● **About this exercise**
Return each line of the listing that contains the string "Some".
━━━━━━━━━━━━━━━━━━━━━━━━━━━━━━
(** The digest: 64 digits, of the length of the document. *)
#[export] Instance token_format : JournalFormat := {
  state_to_vec := to_tokens;
  envelope_to_vec := to_tokens;
  envelope_from_slice := of_tokens;
  declaration_to_vec := to_tokens;
  hex_digest bytes := replicate 64 (48 + Z.of_nat (length bytes) mod 10);
}.

#[export] Instance token_format_laws : JournalFormatLaws.
Proof. split. intros e bytes. apply tokens_roundtrip. Qed.

(** ** The machine *)

Record Machine : Type := mkMachine {
  m_routes : list (Z * Ipv4Prefix);
  m_file : option (list Z);
  m_boot : list Z;
  (** The device: its index and its mark. *)
  m_device : option (Z * option (list Z));
  (** The writes that still work, when the machine is about to fail. *)
  m_left : option nat;
  (** When no write works any more, no sync of a directory does. *)
  m_late : bool;
  m_temporary : option (list Z);
  m_unsynced : bool;
}.

Definition with_routes (l : list (Z * Ipv4Prefix)) (w : Machine) : Machine :=
  mkMachine l (m_file w) (m_boot w) (m_device w) (m_left w) (m_late w) (m_temporary w) (m_unsynced w).
Definition with_file (o : option (list Z)) (w : Machine) : Machine :=
  mkMachine (m_routes w) o (m_boot w) (m_device w) (m_left w) (m_late w) (m_temporary w) (m_unsynced w).
Definition with_device (o : option (Z * option (list Z))) (w : Machine) : Machine :=
  mkMachine (m_routes w) (m_file w) (m_boot w) o (m_left w) (m_late w) (m_temporary w) (m_unsynced w).
Definition with_left (o : option nat) (late : bool) (w : Machine) : Machine :=
  mkMachine (m_routes w) (m_file w) (m_boot w) (m_device w) o late (m_temporary w) (m_unsynced w).
Definition with_temporary (o : option (list Z)) (w : Machine) : Machine :=
  mkMachine (m_routes w) (m_file w) (m_boot w) (m_device w) (m_left w) (m_late w) o (m_unsynced w).
Definition with_unsynced (v : bool) (w : Machine) : Machine :=
  mkMachine (m_routes w) (m_file w) (m_boot w) (m_device w) (m_left w) (m_late w) (m_temporary w) v.

(** A write of the machine, which may be its last. *)
Definition act {E} (e : E) (f : Machine -> Machine) : M Machine E unit := fun w =>
  match m_left w with
  | Some O => (Err e, w)
  | Some (Datatypes.S n) => (Ok tt, f (with_left (Some n) (m_late w) w))
  | None => (Ok tt, f w)
  end.

Definition installed (d : PrepareDeclaration) (failed : list Ipv4Prefix) : list (Z * Ipv4Prefix) :=
  map (fun r => (table_id d, route_prefix r))
    (List.filter (fun r => negb (is_local_kind r) && negb (bool_decide (route_prefix r ∈ failed)))
       (routes d)).
Definition entries (d : PrepareDeclaration) : list (Z * Ipv4Prefix) :=
  map (pair (table_id d)) (all_prefixes d).

(** Routes removed and routes added. *)
Definition edit (gone new : list (Z * Ipv4Prefix)) : WorldM Machine unit :=
  act NeBackend (fun w => with_routes (filter (fun x => x ∉ gone) (m_routes w) ++ new) w).

Definition quiet : WorldM Machine unit := mret tt.

#[export] Instance machine_network : NetworkBackend Machine := {
  preflight _ := mret [];
  prepare_link _ := quiet; prepare_routes _ := quiet; reconcile_routes _ _ := quiet;
  prepare_firewall _ := quiet; replace_firewall _ _ := quiet; prepare_sysctls _ _ := quiet;
  activate_link _ := quiet; update_link_mtu _ _ := quiet; install_policy_rule _ := quiet;
  remove_policy_rule _ := quiet; deactivate_link _ := quiet; remove_firewall _ := quiet;
  remove_routes _ := quiet; backend_withdraw_prefixes _ _ := quiet; remove_link _ := quiet;
  restore_sysctls _ _ := quiet;
}.

#[export] Instance machine_infrastructure : InfrastructureBackend Machine := {
  update_live_policy previous target failed :=
    edit (entries target ++ entries previous) (installed target failed);
  discard_live_policy _ _ := quiet;
  interface_identity := fun w => (Ok (fst <$> m_device w), w);
  interface_ownership_marker := fun w => (Ok (m_device w ≫= snd), w);
  stamp_infrastructure_ownership m :=
    act NeBackend (fun w => with_device (d ← m_device w; Some (d.1, Some m)) w);
  ensure_infrastructure _ := fun w =>
    (match m_device w with Some d => Ok d.1 | None => Err NeBackend end, w);
  retire_infrastructure := act NeBackend (with_device None);
  reject_forwarding d := edit (installed d []) [];
  guard_forwarding _ := quiet;
  restore_forwarding_with_failures d failed := edit (entries d) (installed d failed);
  update_failed_forward_prefixes d _ failed := edit (installed d []) (installed d failed);
  validate_forwarding_replacement _ _ := quiet;
  retire_forwarding d := edit (entries d) [];
  remove_stale_forwarding old retained := edit (filter (fun x => x ∉ entries retained) (entries old)) [];
}.

(** The temporary file can always be written; the rename is the write that may be the last. *)
Definition machine_rename : M Machine IoError unit :=
  act IoFailed (fun w => with_temporary None (with_file (m_temporary w) w)).

Definition machine_sync : M Machine IoError unit := fun w =>
  if m_late w && bool_decide (m_left w = Some O) then (Err IoFailed, with_unsynced true w)
  else (Ok tt, with_unsynced false w).

(** A running process that started at tick 42. *)
Definition running_stat : list Z :=
  [55; 32; 40; 97; 41; 32; 83; 32] ++ flat_map (fun _ => [48; 32]) (seq 0 18) ++ [52; 50].

#[export] Instance machine_host : InfraHost Machine := {|
  current_boot_id w := Ok (m_boot w);
  read_proc_stat _ _ := Ok running_stat;
  kill_says_alive _ _ := true;
  netns_metadata _ := Ok (4, 1000);
  random_nonce := mret [17; 34];
  dup_descriptor fd := mret fd;
  create_exclusive := fun w =>
    match m_device w with
    | None => (Ok 3, with_routes [] (with_device (Some (7, None)) w))
    | Some _ => (Err PeIo, w)
    end;
  enable_persistence _ := mret tt;
  create_persistent := mret 3;
  read_journal w := Ok (m_file w);
  create_temporary := fun w => (Ok tt, with_temporary (Some []) w);
  write_temporary bytes := fun w => (Ok tt, with_temporary ((fun l => l ++ bytes) <$> m_temporary w) w);
  sync_temporary := mret tt;
  rename_temporary := machine_rename;
  sync_directory := machine_sync;
  remove_temporary := fun w => (Ok tt, with_temporary None w);
|}.

(** ** The contract *)

Definition machine_steers (w : Machine) : Nets := fun t p =>
  m_device w <> None /\ (t, p) ∈ m_routes w.

#[local] Abbreviation change := (spec_change machine_steers m_file m_unsynced (fun w => Ok (m_boot w))).

(** A call that adds no route and keeps the file. *)
Lemma change_calm {E A} (f : M Machine E A) :
  (forall w, let w' := (f w).2 in m_file w' = m_file w /\ m_unsynced w' = m_unsynced w /\
     m_boot w' = m_boot w /\ net_sub (machine_steers w') (machine_steers w)) ->
  change no_nets no_nets f.
Proof.
  intros H w. specialize (H w). destruct (f w) as [r w']. destruct H as (H1 & H0 & H2 & H3).
  simpl in *. split_and!; [done|done|by rewrite H2| |];
    unfold net_sub, net_union, net_minus, no_nets in *; naive_solver.
Qed.

Lemma change_edit gone new (added removed : Nets) :
  (forall t p, (t, p) ∈ new -> added t p /\ ~ removed t p) ->
  (forall t p, removed t p -> (t, p) ∈ gone) ->
  change added removed (edit gone new).
Proof.
  intros Hnew Hgone w. unfold edit, act.
  assert (Hsub : forall w0, m_device w0 = m_device w -> m_routes w0 = m_routes w ->
    forall t p, machine_steers (with_routes (filter (fun x => x ∉ gone) (m_routes w0) ++ new) w0) t p ->
      net_minus (net_union (machine_steers w) added) removed t p).
  { intros w0 Ed Er t p [Hd Hin]. simpl in *. rewrite Ed in Hd. rewrite Er in Hin.
    apply elem_of_app in Hin as [Hin|Hin].
    - apply list_elem_of_filter in Hin as [Hg Hin]. split; [by left|]. intros Hr. by apply Hg, Hgone.
    - destruct (Hnew t p Hin). split; [by right|done]. }
  destruct (m_left w) as [[|n]|].
  - split_and!; try done. intros t p Ht. by left.
  - split_and!; try done; intros t p Ht.
    + by destruct (Hsub (with_left (Some n) (m_late w) w) eq_refl eq_refl t p Ht).
    + intros Ht'. by apply (Hsub (with_left (Some n) (m_late w) w)).
  - split_and!; try done; intros t p Ht.
    + by destruct (Hsub w eq_refl eq_refl t p Ht).
    + intros Ht'. by apply (Hsub w).
Qed.

Lemma installed_steered d failed t p : (t, p) ∈ installed d failed -> steered d t p.
Proof.
  intros Hin. apply list_elem_of_In, in_map_iff in Hin as (r & [= <- <-] & Hr).
  apply filter_In in Hr as [Hr Hb]. split; [done|]. exists r. split; [by apply list_elem_of_In|].
  split; [|done]. apply andb_true_iff in Hb as [Hb _]. intros Hl. unfold is_local_kind in Hb.
  by rewrite bool_decide_eq_true_2 in Hb.
Qed.

Lemma steered_installed d t p : steered d t p -> (t, p) ∈ installed d [].
Proof.
  intros (-> & r & Hr & Hk & ->). apply list_elem_of_In, in_map_iff. exists r. split; [done|].
  apply filter_In. split; [by apply list_elem_of_In|]. unfold is_local_kind.
  rewrite bool_decide_eq_false_2 by done. rewrite bool_decide_eq_false_2 by apply not_elem_of_nil. done.
Qed.

Lemma entries_declared d t p : (t, p) ∈ entries d <-> declared d t p.
Proof.
  unfold entries, declared. rewrite list_elem_of_In, in_map_iff. split.
  - intros (q & [= <- <-] & Hq). split; [done|by apply list_elem_of_In].
  - intros [-> Hq]. exists p. split; [done|by apply list_elem_of_In].
Qed.

Lemma change_act {E} (e : E) f :
  (forall w, m_file (f w) = m_file w /\ m_unsynced (f w) = m_unsynced w /\
     m_boot (f w) = m_boot w /\ net_sub (machine_steers (f w)) (machine_steers w)) ->
  change no_nets no_nets (act e f).
Proof.
  intros H. apply change_calm. intros w. unfold act.
  destruct (m_left w) as [[|n]|]; simpl; [done| |apply H].
  destruct (H (with_left (Some n) (m_late w) w)) as (H0 & H1 & H2 & H3). done.
Qed.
━━━━━━━━━━━━━━━━━━━━━━━━━━━━━━
● **Exercise output**
  | Some O => (Err e, w)
  | Some (Datatypes.S n) => (Ok tt, f (with_left (Some n) (m_late w) w))
    act NeBackend (fun w => with_device (d ← m_device w; Some (d.1, Some m)) w);
    (match m_device w with Some d => Ok d.1 | None => Err NeBackend end, w);
  if m_late w && bool_decide (m_left w = Some O) then (Err IoFailed, with_unsynced true w)
    | None => (Ok 3, with_routes [] (with_device (Some (7, None)) w))
    | Some _ => (Err PeIo, w)
  create_temporary := fun w => (Ok tt, with_temporary (Some []) w);
    + by destruct (Hsub (with_left (Some n) (m_late w) w) eq_refl eq_refl t p Ht).
    + intros Ht'. by apply (Hsub (with_left (Some n) (m_late w) w)).
  destruct (H (with_left (Some n) (m_late w) w)) as (H0 & H1 & H2 & H3). done.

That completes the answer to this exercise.